Bravo to the MM6 team, whose six-minute spring collection film is a delight: smart, engaging, wry and super on-brand. (The credits list all materials required to make it, including 245 safety pins, 10 litres of coffee and 20 painkillers over the three-day shoot.)

Oh, and the clothes are terrific, revisiting some of founder Martin Margiela’s best work while absorbing the energy, couture spirit and feminine touch of current creative director John Galliano’s recent output. (Galliano is dedicated to Artisanal couture and the main collections, while MM6 is developed by a collective.)

While basically a raw, behind-the-scenes look at the making of a lookbook, camera tricks and random quirks — three guys in white lab coats and surgical masks jamming out on wind instruments in the background, for example — accentuate the spirit of the clothes and the house.

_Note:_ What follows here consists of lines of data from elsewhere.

(** C6: when the fetch succeeds with one or more items the remote source is
    shown ([isShowingHistory] is false), and [displayItems] has one entry
    per returned item, in order and without slicing, carrying the item's
    [createdAt], the source tag of the remote branch (the literal ['api'])
    and the permalink built from the item's [id]; the resumption alone
    gives the same display from any state. *)
Theorem nonempty_success_shows_remote (s : Component) (tweets : list Tweet)
    (history : list PostHistoryItem) :
  tweets <> [] ->
  loadingTimeline (exec (fetchTimeline (Fulfilled tweets)) s) = false /\
  apiTweets (exec (fetchTimeline (Fulfilled tweets)) s) = tweets /\
  isShowingHistory (exec (fetchTimeline (Fulfilled tweets)) s) = false /\
  displayItems (exec (fetchTimeline (Fulfilled tweets)) s) history =
    map (fun t => {| item_id := tweet_id t;
                     item_text := tweet_text t;
                     item_createdAt := tweet_createdAt t;
                     item_source := "api";
                     item_url :=
                       "https://twitter.com/i/web/status/" +:+ tweet_id t |})
        tweets /\
  length (displayItems (exec (fetchTimeline (Fulfilled tweets)) s) history) =
    length tweets /\
  isShowingHistory (exec (fetchTimeline_resume (Fulfilled tweets)) s)
    = false /\
  displayItems (exec (fetchTimeline_resume (Fulfilled tweets)) s) history =
    map api_item tweets.
Proof.
  intros Hne. rewrite fetchTimeline_fulfilled.
  destruct tweets as [|t ts]; [done|].
  repeat split. unfold displayItems. cbn [useFallback apiTweets].
  cbn [length Nat.eqb orb]. by rewrite length_map.
Qed.

Lemma nonempty_success_shows_remote_witness :
  [tweet_a; tweet_b; tweet_c] <> [] /\
  length (displayItems
            (exec (fetchTimeline (Fulfilled [tweet_a; tweet_b; tweet_c]))
               initial) []) = 3.
Proof.
  split; [discriminate|].
  apply (nonempty_success_shows_remote initial [tweet_a; tweet_b; tweet_c] []).
  discriminate.
Defined.

(** C9: a failed fetch leaves [apiTweets] as it was: it only logs the
    warning, sets [useFallback] and clears loading. The items of an earlier
    successful fetch are therefore still stored after a later failure, and
    only hidden behind the history items. *)
Theorem failure_keeps_apiTweets (s : Component) (err : string)
    (tweets : list Tweet) (history : list PostHistoryItem) :
  apiTweets (exec (fetchTimeline_resume (Rejected err)) s) = apiTweets s /\
  exec (fetchTimeline (Rejected err)) s =
    {| apiTweets := apiTweets s;
       loadingTimeline := false;
       useFallback := true;
       console :=
         (console s ++
            [mkLog LogWarn "Timeline API failed, falling back to history:"
               err])%list
    |} /\
  apiTweets (exec (fetchTimeline (Rejected err))
               (exec (fetchTimeline (Fulfilled tweets)) s)) = tweets /\
  displayItems (exec (fetchTimeline (Rejected err))
                  (exec (fetchTimeline (Fulfilled tweets)) s)) history =
    map history_item (take 5 history).
Proof.
  repeat split. by rewrite fetchTimeline_rejected, fetchTimeline_fulfilled.
Qed.



(** C2 (evaluated at the failing input): after a fetch that returned six
    items the remote branch maps all six, so [displayItems] has six
    entries; only the history branch is cut to five. *)
Theorem displayItems_six_remote_items (history : list PostHistoryItem) :
  isShowingHistory (exec (fetchTimeline (Fulfilled six_tweets)) initial)
    = false /\
  length (displayItems (exec (fetchTimeline (Fulfilled six_tweets)) initial)
            history) = 6.
Proof. split; reflexivity. Qed.

(** The length of [displayItems] in general: the history branch is capped
    at five, the remote branch has the length of [apiTweets]. *)
Lemma displayItems_length (s : Component) (history : list PostHistoryItem) :
  length (displayItems s history) =
  if isShowingHistory s then Nat.min 5 (length history)
  else length (apiTweets s).
Proof.
  unfold displayItems, isShowingHistory.
  destruct (useFallback s || (length (apiTweets s) =? 0)%nat).
  - by rewrite length_map, length_take.
  - by rewrite length_map.
Qed.

(** C1 (counterexample): two overlapping fetches, mounted with
    [isPosting = false] and retriggered by [isPosting] turning true. The
    response of the later call (number 1) arrives first and the response of
    the earlier call (number 0) arrives last: the stale items of call 0 end
    up in [apiTweets], not the items of call 1. Nor does the last response
    alone fix the state: an empty success arriving after a failure leaves
    [useFallback] set, while the same response on its own leaves it
    clear. *)
Lemma stale_response_overwrites_newer :
  apiTweets ∘ ui <$>
    steps (mount false)
      [PostingProp true; Settle 1 (Fulfilled [tweet_b]);
       Settle 0 (Fulfilled [tweet_a])] = Some [tweet_a] /\
  apiTweets ∘ ui <$>
    steps (mount false)
      [PostingProp true; Settle 1 (Fulfilled [tweet_b])] = Some [tweet_b] /\
  useFallback ∘ ui <$>
    steps (mount false)
      [PostingProp true; Settle 0 (Rejected "429"); Settle 1 (Fulfilled [])]
    = Some true /\
  useFallback ∘ ui <$> steps (mount false) [Settle 0 (Fulfilled [])]
    = Some false.
Proof. repeat split; vm_compute; reflexivity. Qed.

(** C1 (amended): there is no staleness check; responses are applied in the
    order in which they complete. After two overlapping calls, whichever of
    the two settles first (with [p]) and last (with [q]), both resumptions
    run: loading ends cleared, [apiTweets] holds the items of the last
    response that succeeded (the earlier content if both failed), and
    [useFallback] is set exactly when the last response failed, or was an
    empty success that followed a failure. *)
Theorem overlapping_fetches_apply_in_completion_order (w : World)
    (p q : Settled) :
  ui <$> steps (call_fetchTimeline (call_fetchTimeline w))
           [Settle (issued w) p; Settle (S (issued w)) q] =
  ui <$> steps (call_fetchTimeline (call_fetchTimeline w))
           [Settle (S (issued w)) p; Settle (issued w) q] /\
  exists s' : Component,
    ui <$> steps (call_fetchTimeline (call_fetchTimeline w))
             [Settle (S (issued w)) p; Settle (issued w) q] = Some s' /\
    loadingTimeline s' = false /\
    apiTweets s' =
      match q, p with
      | Fulfilled tweets, _ => tweets
      | Rejected _, Fulfilled tweets => tweets
      | Rejected _, Rejected _ => apiTweets (ui w)
      end /\
    useFallback s' =
      match q, p with
      | Rejected _, _ => true
      | Fulfilled [], Rejected _ => true
      | Fulfilled _, _ => false
      end.
Proof.
  assert (issued w ∈ inflight (call_fetchTimeline (call_fetchTimeline w)))
    as Hold.
  { cbn. apply elem_of_union_r, elem_of_union_l. by apply elem_of_singleton. }
  assert (S (issued w) ∈ inflight (call_fetchTimeline (call_fetchTimeline w)))
    as Hnew.
  { cbn. apply elem_of_union_l. by apply elem_of_singleton. }
  rewrite !steps_ui_settle2 by (done || lia).
  split; [done|]. eexists. split; [done|].
  by destruct p as [[|tp tsp]|ep], q as [[|tq tsq]|eq].
Qed.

You had to smile when the camera panned from a slightly crumpled but pretty white dress with a sweetheart bodice to a furniture hangtag at the hip, revealing that it is made from a calico chair cover.

Beige bodysuits are back, along with slip-like tube skirts made of lining fabrics, romanticized with bits of lace. Trapeze hoodies, bifurcated trenchcoats, and denim pantlegs attached to high boots or repurposed for a criss-cross top are the kind of Margiela ideas that tickle the brain. While high-minded, they were as cool and wearable as the languid pantsuits, knife-pleat skirts, and boxy shirts with the sleeves hacked off at the elbow.

There’s even something to go viral on Instagram Reels or TikTok: Shirts and T-shirts with big silk scarves attached to the back. Offering cape-like drama when hanging free, the big squares reveal backdrop scenes — a street scape with cloudy sky, or a library — when the corners are held aloft: A built-in selfie station.